DATASET EXCERPTS:

(* ===== verification/Pthread.v ===== *)
(** POSIX threads ([src/base/pthread.c], and of [src/base/process.c] the loop with which
    [terminate_thread] takes another thread off its queue).  Mutexes and conditions are
    the locks and events of Lock.v; barriers keep a queue of their own; the threads of a
    process are a list linked by [kt_sib].  As in Lock.v a call that sleeps is cut at
    [scheduler()]. *)
From S2P Require Import Prelude Timer Queue Chain Sched Lock CoreAlloc MemList Kmalloc KernelHeap Paging.

Module Pthread.
Import Sched Lock.

(** * Mutexes and conditions *)

Record pthread_mutexattr_t := mk_mattr { mutexkind : Z }.
Record pthread_mutex_t := mk_mutex { m_kind : Z; m_lock : loc }.

Definition syscall_pthread_mutex_init (m_lock : loc) (attr : option pthread_mutexattr_t) (k : kstate) : pthread_mutex_t * kstate :=
  (mk_mutex (match attr with Some a => mutexkind a | None => 0 end) m_lock, set_objs (<[m_lock := lockobj_init]> (objs k)) k).
Definition syscall_pthread_mutex_lock (m : pthread_mutex_t) (k : kstate) : option (outcome * kstate) := lock_1 (m_lock m) k.
Definition syscall_pthread_mutex_trylock (m : pthread_mutex_t) (k : kstate) : option (Z * kstate) := trylock (m_lock m) k.
Definition syscall_pthread_mutex_unlock (m : pthread_mutex_t) (k : kstate) : option (Z * kstate) := unlock (m_lock m) k.

Definition syscall_pthread_cond_init (c_event : loc) (k : kstate) : kstate := set_objs (<[c_event := eventobj_init]> (objs k)) k.
(** [DEL_SLQ], then [wakeup] of the thread that it gave; a condition is its event. *)
Definition syscall_pthread_cond_signal (cond : ptr) (k : kstate) : option (Z * kstate) :=
  match cond with
  | None => Some (-1, k)
  | Some e =>
      ob ← objs k !! e;
      match sl_waiters ob with
      | [] => Some (0, k)
      | t :: q => k ← upd_obj e (with_waiters q) k; k ← wakeup t k; Some (0, k)
      end
  end.
Definition syscall_pthread_cond_broadcast (e : loc) (k : kstate) : option (Z * kstate) := event_wakeup e k.
Definition syscall_pthread_cond_wait (e : loc) (mutex : option pthread_mutex_t) (k : kstate) : option (outcome * kstate) :=
  match mutex with
  | Some m => event_sleep_1 e (Some (m_lock m)) k
  | None => event_sleep_1 e NULL k
  end.

(** * Barriers *)

(** [ba_waitq] is the chain along [kt_qnext]. *)
Record pthread_barrier_t := mk_bar { ba_required : Z; ba_present : Z; ba_waitq : list loc }.

Definition syscall_pthread_barrier_init (count : Z) : pthread_barrier_t := mk_bar (s32 count) 0 [].

(** The [while] that wakes the threads of the queue. *)
Fixpoint wake_queue (q : list loc) (k : kstate) : option kstate :=
  match q with
  | [] => Some k
  | t :: q => k ← wakeup t k; wake_queue q k
  end.

(** A thread that is woken returns 0. *)
Definition syscall_pthread_barrier_wait (b : pthread_barrier_t) (k : kstate) : option (outcome * pthread_barrier_t * kstate) :=
  if s32 (ba_present b + 1) =? ba_required b then
    k ← wake_queue (ba_waitq b) k;
    Some (Returned 0, mk_bar (ba_required b) 0 [], k)
  else
    let t := current_thread k in
    k ← upd_thr t (with_state THREAD_STATE_SLEEP) k;
    k ← scheduler k;
    Some (Blocked, mk_bar (ba_required b) (s32 (ba_present b + 1)) (t :: ba_waitq b), k).

Definition syscall_pthread_yield (k : kstate) : option (Z * kstate) := k ← scheduler k; Some (0, k).

(** * Taking a thread off its queue *)

Definition THREAD_STATE_TERMINATING : Z := 4.
Definition THREAD_STATE_TERMINATED : Z := 5.

(** The [while (1)] of [terminate_thread].  Interrupts are off and the spin locks are
    free, so that a turn that finds nothing is followed by the same turn. *)
Fixpoint take_off (fuel : nat) (t : loc) (k : kstate) : option kstate :=
  match fuel with
  | O => None
  | S fuel =>
      x ← threads k !! t;
      ps ← proc_state k !! kt_process x;
      if (sc_state x =? THREAD_STATE_READY) && (ps =? PROC_STATE_READY) then '(_, k) ← del_readyq t k; Some k
      else if sc_state x =? THREAD_STATE_SLEEP then
        match kt_slpchannel x with
        | Some o =>
            ob ← objs k !! o;
            if bool_decide (t ∈ sl_waiters ob) then upd_obj o (fun ob => with_waiters (filter (fun x => x <> t) (sl_waiters ob)) ob) k
            else take_off fuel t k
        | None => take_off fuel t k
        end
      else take_off fuel t k
  end.

(** * The threads of a process *)

Record tinfo := mk_ti { kt_threadid : Z; kt_sib : ptr; kt_exitstatus : Z; kt_threadjoinable : Z; kt_exitlock : loc; kt_threadexit : loc }.
Definition with_sib (p : ptr) (x : tinfo) : tinfo := mk_ti (kt_threadid x) p (kt_exitstatus x) (kt_threadjoinable x) (kt_exitlock x) (kt_threadexit x).
Definition with_joinable (v : Z) (x : tinfo) : tinfo := mk_ti (kt_threadid x) (kt_sib x) (kt_exitstatus x) v (kt_exitlock x) (kt_threadexit x).

(** The current process: its number and its list of threads. *)
Record proc := mk_proc { proc_id : Z; proc_threadptr : ptr; tinf : gmap loc tinfo }.
Definition set_info (m : gmap loc tinfo) (p : proc) : proc := mk_proc (proc_id p) (proc_threadptr p) m.
Definition set_first (f : ptr) (p : proc) : proc := mk_proc (proc_id p) f (tinf p).
Definition list_fuel (p : proc) : nat := S (size (tinf p)).

(** The [while] that looks for a number. *)
Definition find_thread (fuel : nat) (no : Z) (thr : ptr) (m : gmap loc tinfo) : option ptr := walk kt_sib fuel (fun _ x => kt_threadid x =? no) m thr.
(** The [while (t1->kt_sib != thr)]: the thread before [thr]; a null [t1] is followed. *)
Definition thread_before (fuel : nat) (thr t1 : ptr) (m : gmap loc tinfo) : option loc := walk_before kt_sib fuel thr m t1.
Definition remove_thread (thr : loc) (p : proc) : option proc :=
  x ← tinf p !! thr;
  p ← (if bool_decide (proc_threadptr p = Some thr) then Some (set_first (kt_sib x) p)
       else t1 ← thread_before (list_fuel p) (Some thr) (proc_threadptr p) (tinf p);
            y ← tinf p !! t1;
            Some (set_info (<[t1 := with_sib (kt_sib x) y]> (tinf p)) p));
  x ← tinf p !! thr;
  Some (set_info (<[thr := with_sib NULL x]> (tinf p)) p).

Definition thread_of (th : Z) : Z * Z := (Z.land (Z.shiftr th 16) 0xffff, Z.land th 0xffff).
Definition syscall_pthread_self (p : proc) (cur : loc) : option Z := x ← tinf p !! cur; Some (u32 (Z.shiftl (proc_id p) 16 + kt_threadid x)).
Definition pthread_equal (a b : Z) : Z := if a =? b then 1 else 0.

(** [syscall_pthread_join] and [syscall_pthread_detach] up to their first test of the
    state of the thread: -1, or the thread. *)
Definition join_target (th : Z) (cur : loc) (p : proc) : option (Z + loc) :=
  let '(pno, thno) := thread_of th in
  if negb (proc_id p =? pno) then Some (inl (-1)) else
  x ← tinf p !! cur;
  if kt_threadid x =? thno then Some (inl (-1)) else
  thr ← find_thread (list_fuel p) thno (proc_threadptr p) (tinf p);
  Some (match thr with None => inl (-1) | Some t => inr t end).
Definition detach_target (th : Z) (p : proc) : option (Z + loc) :=
  let '(pno, thno) := thread_of th in
  if negb (proc_id p =? pno) then Some (inl (-1)) else
  thr ← find_thread (list_fuel p) thno (proc_threadptr p) (tinf p);
  Some (match thr with None => inl (-1) | Some t => inr t end).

EXERCISE DESCRIPTION: From the listing above, output exactly the run of lines that starts with the line containing "(** POSIX threads" and ends with the line containing "[scheduler()]. *)".

SOLUTION:
(** POSIX threads ([src/base/pthread.c], and of [src/base/process.c] the loop with which
    [terminate_thread] takes another thread off its queue).  Mutexes and conditions are
    the locks and events of Lock.v; barriers keep a queue of their own; the threads of a
    process are a list linked by [kt_sib].  As in Lock.v a call that sleeps is cut at
    [scheduler()]. *)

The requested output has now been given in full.